=== Begin Enclosure ===
(* ===== verification/HttpMessage.v ===== *)
(** * HTTP/1 messages of the forward proxy ([http_proxy_tunnel.rs])

    Parsing and authentication of a proxy request, the framing of message bodies and
    the head that is forwarded. Lines and heads are bytes, names and values of header
    fields strings.

    Base64 and SHA-256 are parameters. *)

From S2P Require Import Prelude RustStr NetAddr RustText NetPrint P2pProtocol.
Local Open Scope Z_scope.
Set Default Proof Using "Type".

(** ** Data *)

Definition MAX_HEADER_BYTES : Z := 64 * 1024.
Definition MAX_HEADER_COUNT : Z := 200.

Inductive RequestBody := BodyNone | ContentLength (length : Z) | Chunked.
Global Instance RequestBody_eq_dec : EqDecision RequestBody.
Proof. solve_decision. Defined.

Inductive ProxyRequestKind :=
  | Forward (encoded_head : list Z) (body : RequestBody) (head_request : bool)
  | Connect.

Record ProxyRequest := {
  target_host : rstr;
  target_port : Z;
  client_keep_alive : bool;
  kind : ProxyRequestKind;
}.

Inductive RequestError := Closed | Authentication | Malformed | HeaderTooLarge.

Abbreviation field := (rstr * rstr)%type (only parsing).

(** ** Lines *)

Definition CRLF : list Z := [13; 10].

(** [line.ends_with(b"\r\n")]. *)
Definition ends_crlf (line : list Z) : bool := bool_decide (drop (length line - 2) line = CRLF).
Definition strip_crlf (value : list Z) : list Z :=
  if ends_crlf value then take (length value - 2) value else value.

(** [str::find] of a character: the text before and from its first occurrence. *)
Fixpoint break (p : Z → bool) (s : rstr) : rstr * rstr :=
  match s with
  | [] => ([], [])
  | c :: t => if p c then ([], s) else let '(a, b) := break p t in (c :: a, b)
  end.

(** ** Header fields *)

Definition is_token_char (b : Z) : bool :=
  is_ascii_alphanumeric b || bool_decide (b ∈ lit "!#$%&'*+-.^_`|~").

(** The body of the loop of [parse_headers]. *)
Definition parse_header (line : list Z) : result RequestError field :=
  let line := strip_crlf line in
  if match line with b :: _ => is_ascii_whitespace b | [] => false end then Err Malformed
  else
    '(name, value) ← ok_or (split_once ch_colon line) Malformed;
    name ← ok_or (from_utf8 name) Malformed;
    _ ← reject_if (bool_decide (name = []) || negb (all is_token_char (as_bytes name))) Malformed;
    value ← ok_or (from_utf8 value) Malformed;
    let value := trim value in
    _ ← reject_if (any (λ b, is_ascii_control b && negb (b =? 9)) (as_bytes value)) Malformed;
    Ok (to_ascii_lowercase name, value).
Definition parse_headers (lines : list (list Z)) : result RequestError (list field) := collect parse_header lines.

Definition header_values (headers : list field) (name : rstr) : list rstr :=
  snd <$> filter (λ h : field, h.1 = name) headers.

Definition header_has_token (headers : list field) (name expected : rstr) : bool :=
  any (λ value, eq_ignore_ascii_case (trim value) expected) (header_values headers name ≫= split ch_comma).

Definition request_keep_alive (version : rstr) (headers : list field) : bool :=
  if header_has_token headers (lit "connection") (lit "close") ||
     header_has_token headers (lit "proxy-connection") (lit "close")
  then false
  else bool_decide (version = lit "HTTP/1.1") ||
       header_has_token headers (lit "connection") (lit "keep-alive") ||
       header_has_token headers (lit "proxy-connection") (lit "keep-alive").

Definition validate_message_framing (headers : list field) : result RequestError RequestBody :=
  let content_lengths := header_values headers (lit "content-length") in
  _ ← reject_if ((1 <? len content_lengths) ||
                 match content_lengths with value :: _ => bool_decide (parse_uint U64_MAX value = None) | [] => false end)
       Malformed;
  let transfer_encodings := header_values headers (lit "transfer-encoding") in
  _ ← reject_if ((1 <? len transfer_encodings) ||
                 match transfer_encodings with
                 | value :: _ => negb (eq_ignore_ascii_case value (lit "chunked")) | [] => false end ||
                 (negb (bool_decide (content_lengths = [])) && negb (bool_decide (transfer_encodings = []))))
       Malformed;
  let connection_tokens := trim <$> (header_values headers (lit "connection") ≫= split ch_comma) in
  _ ← reject_if (any (λ value, eq_ignore_ascii_case value (lit "content-length") ||
                               eq_ignore_ascii_case value (lit "transfer-encoding") ||
                               eq_ignore_ascii_case value (lit "host")) connection_tokens)
       Malformed;
  match transfer_encodings, content_lengths with
  | _ :: _, _ => Ok Chunked
  | [], value :: _ => length ← ok_or (parse_uint U64_MAX value) Malformed; Ok (ContentLength length)
  | [], [] => Ok BodyNone
  end.

(** The set of the names that [Connection] and [Proxy-Connection] list. *)
Definition connection_tokens (headers : list field) : list rstr :=
  filter (λ value, value ≠ [])
    ((λ value, to_ascii_lowercase (trim value)) <$>
      (filter (λ h : field, h.1 = lit "connection" ∨ h.1 = lit "proxy-connection") headers ≫=
         λ h, split ch_comma h.2)).

Definition is_hop_by_hop_header (name : rstr) : bool :=
  bool_decide (name ∈ lit <$> ["connection"; "keep-alive"; "proxy-authenticate"; "proxy-authorization";
                               "proxy-connection"; "te"; "trailer"; "upgrade"]%string).

(** ** The forwarded head of a request *)

Definition encode_field (h : field) : list Z := as_bytes h.1 ++ lit ": " ++ as_bytes h.2 ++ CRLF.

Definition dropped (tokens : list rstr) (h : field) : bool :=
  bool_decide (h.1 = lit "proxy-authorization") || is_hop_by_hop_header h.1 || bool_decide (h.1 ∈ tokens).

(** The loop over the fields: the bytes written and [wrote_host]. *)
Fixpoint forward_fields (tokens : list rstr) (headers : list field) : list Z * bool :=
  match headers with
  | [] => ([], false)
  | h :: headers =>
      let '(encoded, wrote_host) := forward_fields tokens headers in
      if dropped tokens h then (encoded, wrote_host)
      else (encode_field h ++ encoded, bool_decide (h.1 = lit "host") || wrote_host)
  end.

Definition build_forward_head (method origin_form : rstr) (headers : list field) (authority : rstr) : list Z :=
  let '(encoded, wrote_host) := forward_fields (connection_tokens headers) headers in
  as_bytes (method ++ lit " " ++ origin_form ++ lit " HTTP/1.1") ++ CRLF ++ encoded ++
  (if wrote_host then [] else encode_field (lit "host", authority)) ++
  lit "connection: keep-alive" ++ CRLF ++ CRLF.

(** ** The target *)

Definition valid_host (value : rstr) : bool :=
  negb (bool_decide (value = [])) && (str_len value <=? 253) && all valid_dns_label (split ch_dot value).

Definition parse_u16 (s : rstr) : result RequestError Z := ok_or (parse_uint U16_MAX s) Malformed.

(** The host and port of an authority. *)
Definition split_authority (value : rstr) (default_port : option Z) : result RequestError (rstr * Z) :=
  match strip_prefix [ch_lbracket] value with
  | Some bracketed =>
      '(host, suffix) ← ok_or (split_once ch_rbracket bracketed) Malformed;
      _ ← ok_or (parse_ipv6 host) Malformed;
      port ← match suffix with
             | [] => ok_or default_port Malformed
             | _ => digits ← ok_or (strip_prefix [ch_colon] suffix) Malformed; parse_u16 digits
             end;
      Ok (to_ascii_lowercase host, port)
  | None =>
      match parse_ip value with
      | Some address => port ← ok_or default_port Malformed; Ok (print_ip address, port)
      | None =>
          let with_default := port ← ok_or default_port Malformed; Ok (value, port) in
          '(host, port) ← match rsplit_once ch_colon value with
                          | Some (host, port) =>
                              if contains_char ch_colon host then with_default
                              else port ← parse_u16 port; Ok (host, port)
                          | None => with_default
                          end;
          _ ← reject_if (negb (valid_host host)) Malformed;
          Ok (to_ascii_lowercase host, port)
      end
  end.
=== End Enclosure ===
> _Description of the task_: Your task is to quote all of the data word for word.

> _Response to this task_:
(* ===== verification/HttpMessage.v ===== *)
(** * HTTP/1 messages of the forward proxy ([http_proxy_tunnel.rs])

    Parsing and authentication of a proxy request, the framing of message bodies and
    the head that is forwarded. Lines and heads are bytes, names and values of header
    fields strings.

    Base64 and SHA-256 are parameters. *)

From S2P Require Import Prelude RustStr NetAddr RustText NetPrint P2pProtocol.
Local Open Scope Z_scope.
Set Default Proof Using "Type".

(** ** Data *)

Definition MAX_HEADER_BYTES : Z := 64 * 1024.
Definition MAX_HEADER_COUNT : Z := 200.

Inductive RequestBody := BodyNone | ContentLength (length : Z) | Chunked.
Global Instance RequestBody_eq_dec : EqDecision RequestBody.
Proof. solve_decision. Defined.

Inductive ProxyRequestKind :=
  | Forward (encoded_head : list Z) (body : RequestBody) (head_request : bool)
  | Connect.

Record ProxyRequest := {
  target_host : rstr;
  target_port : Z;
  client_keep_alive : bool;
  kind : ProxyRequestKind;
}.

Inductive RequestError := Closed | Authentication | Malformed | HeaderTooLarge.

Abbreviation field := (rstr * rstr)%type (only parsing).

(** ** Lines *)

Definition CRLF : list Z := [13; 10].

(** [line.ends_with(b"\r\n")]. *)
Definition ends_crlf (line : list Z) : bool := bool_decide (drop (length line - 2) line = CRLF).
Definition strip_crlf (value : list Z) : list Z :=
  if ends_crlf value then take (length value - 2) value else value.

(** [str::find] of a character: the text before and from its first occurrence. *)
Fixpoint break (p : Z → bool) (s : rstr) : rstr * rstr :=
  match s with
  | [] => ([], [])
  | c :: t => if p c then ([], s) else let '(a, b) := break p t in (c :: a, b)
  end.

(** ** Header fields *)

Definition is_token_char (b : Z) : bool :=
  is_ascii_alphanumeric b || bool_decide (b ∈ lit "!#$%&'*+-.^_`|~").

(** The body of the loop of [parse_headers]. *)
Definition parse_header (line : list Z) : result RequestError field :=
  let line := strip_crlf line in
  if match line with b :: _ => is_ascii_whitespace b | [] => false end then Err Malformed
  else
    '(name, value) ← ok_or (split_once ch_colon line) Malformed;
    name ← ok_or (from_utf8 name) Malformed;
    _ ← reject_if (bool_decide (name = []) || negb (all is_token_char (as_bytes name))) Malformed;
    value ← ok_or (from_utf8 value) Malformed;
    let value := trim value in
    _ ← reject_if (any (λ b, is_ascii_control b && negb (b =? 9)) (as_bytes value)) Malformed;
    Ok (to_ascii_lowercase name, value).
Definition parse_headers (lines : list (list Z)) : result RequestError (list field) := collect parse_header lines.

Definition header_values (headers : list field) (name : rstr) : list rstr :=
  snd <$> filter (λ h : field, h.1 = name) headers.

Definition header_has_token (headers : list field) (name expected : rstr) : bool :=
  any (λ value, eq_ignore_ascii_case (trim value) expected) (header_values headers name ≫= split ch_comma).

Definition request_keep_alive (version : rstr) (headers : list field) : bool :=
  if header_has_token headers (lit "connection") (lit "close") ||
     header_has_token headers (lit "proxy-connection") (lit "close")
  then false
  else bool_decide (version = lit "HTTP/1.1") ||
       header_has_token headers (lit "connection") (lit "keep-alive") ||
       header_has_token headers (lit "proxy-connection") (lit "keep-alive").

Definition validate_message_framing (headers : list field) : result RequestError RequestBody :=
  let content_lengths := header_values headers (lit "content-length") in
  _ ← reject_if ((1 <? len content_lengths) ||
                 match content_lengths with value :: _ => bool_decide (parse_uint U64_MAX value = None) | [] => false end)
       Malformed;
  let transfer_encodings := header_values headers (lit "transfer-encoding") in
  _ ← reject_if ((1 <? len transfer_encodings) ||
                 match transfer_encodings with
                 | value :: _ => negb (eq_ignore_ascii_case value (lit "chunked")) | [] => false end ||
                 (negb (bool_decide (content_lengths = [])) && negb (bool_decide (transfer_encodings = []))))
       Malformed;
  let connection_tokens := trim <$> (header_values headers (lit "connection") ≫= split ch_comma) in
  _ ← reject_if (any (λ value, eq_ignore_ascii_case value (lit "content-length") ||
                               eq_ignore_ascii_case value (lit "transfer-encoding") ||
                               eq_ignore_ascii_case value (lit "host")) connection_tokens)
       Malformed;
  match transfer_encodings, content_lengths with
  | _ :: _, _ => Ok Chunked
  | [], value :: _ => length ← ok_or (parse_uint U64_MAX value) Malformed; Ok (ContentLength length)
  | [], [] => Ok BodyNone
  end.

(** The set of the names that [Connection] and [Proxy-Connection] list. *)
Definition connection_tokens (headers : list field) : list rstr :=
  filter (λ value, value ≠ [])
    ((λ value, to_ascii_lowercase (trim value)) <$>
      (filter (λ h : field, h.1 = lit "connection" ∨ h.1 = lit "proxy-connection") headers ≫=
         λ h, split ch_comma h.2)).

Definition is_hop_by_hop_header (name : rstr) : bool :=
  bool_decide (name ∈ lit <$> ["connection"; "keep-alive"; "proxy-authenticate"; "proxy-authorization";
                               "proxy-connection"; "te"; "trailer"; "upgrade"]%string).

(** ** The forwarded head of a request *)

Definition encode_field (h : field) : list Z := as_bytes h.1 ++ lit ": " ++ as_bytes h.2 ++ CRLF.

Definition dropped (tokens : list rstr) (h : field) : bool :=
  bool_decide (h.1 = lit "proxy-authorization") || is_hop_by_hop_header h.1 || bool_decide (h.1 ∈ tokens).

(** The loop over the fields: the bytes written and [wrote_host]. *)
Fixpoint forward_fields (tokens : list rstr) (headers : list field) : list Z * bool :=
  match headers with
  | [] => ([], false)
  | h :: headers =>
      let '(encoded, wrote_host) := forward_fields tokens headers in
      if dropped tokens h then (encoded, wrote_host)
      else (encode_field h ++ encoded, bool_decide (h.1 = lit "host") || wrote_host)
  end.

Definition build_forward_head (method origin_form : rstr) (headers : list field) (authority : rstr) : list Z :=
  let '(encoded, wrote_host) := forward_fields (connection_tokens headers) headers in
  as_bytes (method ++ lit " " ++ origin_form ++ lit " HTTP/1.1") ++ CRLF ++ encoded ++
  (if wrote_host then [] else encode_field (lit "host", authority)) ++
  lit "connection: keep-alive" ++ CRLF ++ CRLF.

(** ** The target *)

Definition valid_host (value : rstr) : bool :=
  negb (bool_decide (value = [])) && (str_len value <=? 253) && all valid_dns_label (split ch_dot value).

Definition parse_u16 (s : rstr) : result RequestError Z := ok_or (parse_uint U16_MAX s) Malformed.

(** The host and port of an authority. *)
Definition split_authority (value : rstr) (default_port : option Z) : result RequestError (rstr * Z) :=
  match strip_prefix [ch_lbracket] value with
  | Some bracketed =>
      '(host, suffix) ← ok_or (split_once ch_rbracket bracketed) Malformed;
      _ ← ok_or (parse_ipv6 host) Malformed;
      port ← match suffix with
             | [] => ok_or default_port Malformed
             | _ => digits ← ok_or (strip_prefix [ch_colon] suffix) Malformed; parse_u16 digits
             end;
      Ok (to_ascii_lowercase host, port)
  | None =>
      match parse_ip value with
      | Some address => port ← ok_or default_port Malformed; Ok (print_ip address, port)
      | None =>
          let with_default := port ← ok_or default_port Malformed; Ok (value, port) in
          '(host, port) ← match rsplit_once ch_colon value with
                          | Some (host, port) =>
                              if contains_char ch_colon host then with_default
                              else port ← parse_u16 port; Ok (host, port)
                          | None => with_default
                          end;
          _ ← reject_if (negb (valid_host host)) Malformed;
          Ok (to_ascii_lowercase host, port)
      end
  end.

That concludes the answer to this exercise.